### [Goal of the exercise]
Needed from the data below: every line from the one with "by destruct enc, x" up to and including the one with "Lemma length_EncodeToString enc", repeated exactly and with nothing else.

### [Extracted information]
* * * * *

(* ===== verification/Base64.v ===== *)
(** * [encoding/base64] without padding

    [RawURLEncoding] and [RawStdEncoding] of Go's standard library, with the
    strict decoder: line breaks are skipped, a group of one character is an
    error, and the unused low bits of a short last group must be zero. *)
From S2P Require Import Prelude GoText.

Inductive alphabet := StdAlphabet | URLAlphabet.

(** Six bits, most significant first. *)
Definition sextet : Type := bool * bool * bool * bool * bool * bool.

Definition sextet_index (s : sextet) : nat :=
  let '(b5, b4, b3, b2, b1, b0) := s in
  Nat.b2n b0 + 2 * Nat.b2n b1 + 4 * Nat.b2n b2 + 8 * Nat.b2n b3 + 16 * Nat.b2n b4 + 32 * Nat.b2n b5.

Definition letters (enc : alphabet) : list ascii :=
  list_of_string
    ("ABCDEFGHIJKLMNOPQRSTUVWXYZabcdefghijklmnopqrstuvwxyz0123456789" +:+
     match enc with StdAlphabet => "+/" | URLAlphabet => "-_" end).

Definition encode_sextet (enc : alphabet) (s : sextet) : ascii :=
  nth (sextet_index s) (letters enc) "A"%char.

Definition all_sextets : list sextet :=
  b5 ← [false; true]; b4 ← [false; true]; b3 ← [false; true];
  b2 ← [false; true]; b1 ← [false; true]; b0 ← [false; true]; [(b5, b4, b3, b2, b1, b0)].

(** The decoder's table: the sextet a character stands for. *)
Definition decode_sextet (enc : alphabet) (a : ascii) : option sextet :=
  List.find (fun s => Ascii.eqb (encode_sextet enc s) a) all_sextets.

Fixpoint encode_bytes (enc : alphabet) (l : list ascii) : list ascii :=
  match l with
  | [] => []
  | [Ascii a0 a1 a2 a3 a4 a5 a6 a7] =>
      [encode_sextet enc (a7, a6, a5, a4, a3, a2);
       encode_sextet enc (a1, a0, false, false, false, false)]
  | [Ascii a0 a1 a2 a3 a4 a5 a6 a7; Ascii b0 b1 b2 b3 b4 b5 b6 b7] =>
      [encode_sextet enc (a7, a6, a5, a4, a3, a2);
       encode_sextet enc (a1, a0, b7, b6, b5, b4);
       encode_sextet enc (b3, b2, b1, b0, false, false)]
  | Ascii a0 a1 a2 a3 a4 a5 a6 a7 :: Ascii b0 b1 b2 b3 b4 b5 b6 b7 ::
      Ascii c0 c1 c2 c3 c4 c5 c6 c7 :: rest =>
      encode_sextet enc (a7, a6, a5, a4, a3, a2) ::
      encode_sextet enc (a1, a0, b7, b6, b5, b4) ::
      encode_sextet enc (b3, b2, b1, b0, c7, c6) ::
      encode_sextet enc (c5, c4, c3, c2, c1, c0) :: encode_bytes enc rest
  end.

(** Groups of sextets to bytes, strict about trailing bits. *)
Fixpoint decode_groups (l : list sextet) : option (list ascii) :=
  match l with
  | [] => Some []
  | [_] => None
  | [(a7, a6, a5, a4, a3, a2); (a1, a0, t3, t2, t1, t0)] =>
      if t3 || t2 || t1 || t0 then None else Some [Ascii a0 a1 a2 a3 a4 a5 a6 a7]
  | [(a7, a6, a5, a4, a3, a2); (a1, a0, b7, b6, b5, b4); (b3, b2, b1, b0, t1, t0)] =>
      if t1 || t0 then None
      else Some [Ascii a0 a1 a2 a3 a4 a5 a6 a7; Ascii b0 b1 b2 b3 b4 b5 b6 b7]
  | (a7, a6, a5, a4, a3, a2) :: (a1, a0, b7, b6, b5, b4) ::
      (b3, b2, b1, b0, c7, c6) :: (c5, c4, c3, c2, c1, c0) :: rest =>
      match decode_groups rest with
      | Some bytes =>
          Some (Ascii a0 a1 a2 a3 a4 a5 a6 a7 :: Ascii b0 b1 b2 b3 b4 b5 b6 b7 ::
                Ascii c0 c1 c2 c3 c4 c5 c6 c7 :: bytes)
      | None => None
      end
  end.

Definition line_break (a : ascii) : bool := byte_in 10 10 a || byte_in 13 13 a.

Definition EncodeToString (enc : alphabet) (s : string) : string :=
  string_of_list (encode_bytes enc (list_of_string s)).

(** [enc.Strict().DecodeString(s)]. *)
Definition DecodeString (enc : alphabet) (s : string) : option string :=
  match mapM (decode_sextet enc) (List.filter (fun a => negb (line_break a)) (list_of_string s)) with
  | Some sextets => string_of_list <$> decode_groups sextets
  | None => None
  end.

(** The decoder that is not strict drops the unused bits of a last group. *)
Fixpoint decode_groups_lax (l : list sextet) : option (list ascii) :=
  match l with
  | [] => Some []
  | [_] => None
  | [(a7, a6, a5, a4, a3, a2); (a1, a0, _, _, _, _)] => Some [Ascii a0 a1 a2 a3 a4 a5 a6 a7]
  | [(a7, a6, a5, a4, a3, a2); (a1, a0, b7, b6, b5, b4); (b3, b2, b1, b0, _, _)] =>
      Some [Ascii a0 a1 a2 a3 a4 a5 a6 a7; Ascii b0 b1 b2 b3 b4 b5 b6 b7]
  | (a7, a6, a5, a4, a3, a2) :: (a1, a0, b7, b6, b5, b4) :: (b3, b2, b1, b0, c7, c6) ::
      (c5, c4, c3, c2, c1, c0) :: rest =>
      match decode_groups_lax rest with
      | Some decoded =>
          Some (Ascii a0 a1 a2 a3 a4 a5 a6 a7 :: Ascii b0 b1 b2 b3 b4 b5 b6 b7 ::
                Ascii c0 c1 c2 c3 c4 c5 c6 c7 :: decoded)
      | None => None
      end
  end.

Definition DecodeStringLax (enc : alphabet) (s : string) : option string :=
  match mapM (decode_sextet enc) (List.filter (fun a => negb (line_break a)) (list_of_string s)) with
  | Some sextets => string_of_list <$> decode_groups_lax sextets
  | None => None
  end.

(** ** The round trip *)
Lemma list_ind3 {A} (P : list A -> Prop) :
  P [] -> (forall a, P [a]) -> (forall a b, P [a; b]) ->
  (forall a b c l, P l -> P (a :: b :: c :: l)) -> forall l, P l.
Proof.
  intros H0 H1 H2 H3. fix IH 1. intros [|a [|b [|c l]]]; [done|done|done|]. apply H3, IH.
Qed.

Lemma decode_encode_sextet enc s : decode_sextet enc (encode_sextet enc s) = Some s.
Proof. by destruct enc, s as [[[[[[] []] []] []] []] []]. Qed.

Lemma encode_sextet_printable enc s :
  line_break (encode_sextet enc s) = false /\ encode_sextet enc s <> "$"%char.
Proof. by destruct enc, s as [[[[[[] []] []] []] []] []]. Qed.

(** The sextets an encoding is made of. *)
Fixpoint sextets_of (l : list ascii) : list sextet :=
  match l with
  | [] => []
  | [Ascii a0 a1 a2 a3 a4 a5 a6 a7] =>
      [(a7, a6, a5, a4, a3, a2); (a1, a0, false, false, false, false)]
  | [Ascii a0 a1 a2 a3 a4 a5 a6 a7; Ascii b0 b1 b2 b3 b4 b5 b6 b7] =>
      [(a7, a6, a5, a4, a3, a2); (a1, a0, b7, b6, b5, b4); (b3, b2, b1, b0, false, false)]
  | Ascii a0 a1 a2 a3 a4 a5 a6 a7 :: Ascii b0 b1 b2 b3 b4 b5 b6 b7 ::
      Ascii c0 c1 c2 c3 c4 c5 c6 c7 :: rest =>
      (a7, a6, a5, a4, a3, a2) :: (a1, a0, b7, b6, b5, b4) ::
      (b3, b2, b1, b0, c7, c6) :: (c5, c4, c3, c2, c1, c0) :: sextets_of rest
  end.

Lemma encode_bytes_sextets enc l : encode_bytes enc l = encode_sextet enc <$> sextets_of l.
Proof.
  induction l as [|[]|[] []|[] [] [] l IH] using list_ind3; [done..|].
  simpl. by rewrite IH.
Qed.

Lemma decode_groups_sextets l : decode_groups (sextets_of l) = Some l.
Proof.
  induction l as [|[]|[] []|[] [] [] l IH] using list_ind3; [done..|].
  simpl. by rewrite IH.
Qed.

Lemma DecodeString_EncodeToString enc s : DecodeString enc (EncodeToString enc s) = Some s.
Proof.
  unfold DecodeString, EncodeToString. rewrite list_of_string_of_list, encode_bytes_sextets.
  assert (Hf : forall l, List.filter (fun a => negb (line_break a)) (encode_sextet enc <$> l)
                    = encode_sextet enc <$> l).
  { induction l as [|x l IH]; [done|]. rewrite fmap_cons. cbn [List.filter].
    rewrite (proj1 (encode_sextet_printable enc x)). cbn [negb]. by rewrite IH. }
  rewrite Hf.
  assert (Hm : forall l, mapM (decode_sextet enc) (encode_sextet enc <$> l) = Some l).
  { induction l as [|x l IH]; [done|]. rewrite fmap_cons. cbn [mapM].
    by rewrite decode_encode_sextet, IH. }
  rewrite Hm, decode_groups_sextets. simpl. by rewrite string_of_list_of_string.
Qed.

Lemma EncodeToString_inj enc s t : EncodeToString enc s = EncodeToString enc t -> s = t.
Proof.
  intros H. apply (f_equal (DecodeString enc)) in H.
  rewrite !DecodeString_EncodeToString in H. congruence.
Qed.

(** An encoding has no ["$"], the separator of the password hash format. *)
Lemma EncodeToString_no_dollar enc s : byte_occurs "$" (EncodeToString enc s) = false.
Proof.
  unfold EncodeToString. rewrite encode_bytes_sextets.
  induction (sextets_of (list_of_string s)) as [|x l IH]; [done|].
  rewrite fmap_cons. cbn [string_of_list byte_occurs]. rewrite IH, orb_false_r. apply Ascii.eqb_neq. intros E.
  by apply (proj2 (encode_sextet_printable enc x)).
Qed.

(** An encoding is printable ASCII text. *)
Lemma EncodeToString_printable enc s :
  Forall (fun a => printable a = true) (list_of_string (EncodeToString enc s)).
Proof.
  unfold EncodeToString. rewrite list_of_string_of_list, encode_bytes_sextets.
  induction (sextets_of (list_of_string s)) as [|x l IH]; rewrite ?fmap_nil, ?fmap_cons; constructor; [|done].
  by destruct enc, x as [[[[[[] []] []] []] []] []].
Qed.

Lemma EncodeToString_nonempty enc s : s <> EmptyString -> EncodeToString enc s <> EmptyString.
Proof.
  intros Hs H. apply Hs, (EncodeToString_inj enc). by rewrite H.
Qed.

(** [n] whole groups of three bytes make [4 n] characters; the remainder adds
    one character more than it has bytes. *)
Lemma length_EncodeToString enc s :
  String.length (EncodeToString enc s) = (4 * String.length s + 2) / 3.
Proof.
  unfold EncodeToString. rewrite length_string_of_list.
  replace (String.length s) with (length (list_of_string s))
    by (rewrite <- length_string_of_list; by rewrite string_of_list_of_string).
  induction (list_of_string s) as [|[]|[] []|[] [] [] l IH] using list_ind3; [done..|].
  cbn [encode_bytes length]. rewrite IH.
  replace (4 * Datatypes.S (Datatypes.S (Datatypes.S (length l))) + 2)
    with (4 * length l + 2 + 4 * 3) by lia.
  rewrite Nat.div_add; lia.
Qed.

Example EncodeToString_example :
  EncodeToString StdAlphabet "Many hands" = "TWFueSBoYW5kcw" /\
  DecodeString StdAlphabet "TWFueSBoYW5kcw" = Some "Many hands" /\
  DecodeString StdAlphabet "TWFueSBoYW5kcx" = None.
Proof. vm_compute. auto. Qed.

* * * * *

### [Solution to this problem]
  by destruct enc, x as [[[[[[] []] []] []] []] []].
Qed.

Lemma EncodeToString_nonempty enc s : s <> EmptyString -> EncodeToString enc s <> EmptyString.
Proof.
  intros Hs H. apply Hs, (EncodeToString_inj enc). by rewrite H.
Qed.

(** [n] whole groups of three bytes make [4 n] characters; the remainder adds
    one character more than it has bytes. *)
Lemma length_EncodeToString enc s :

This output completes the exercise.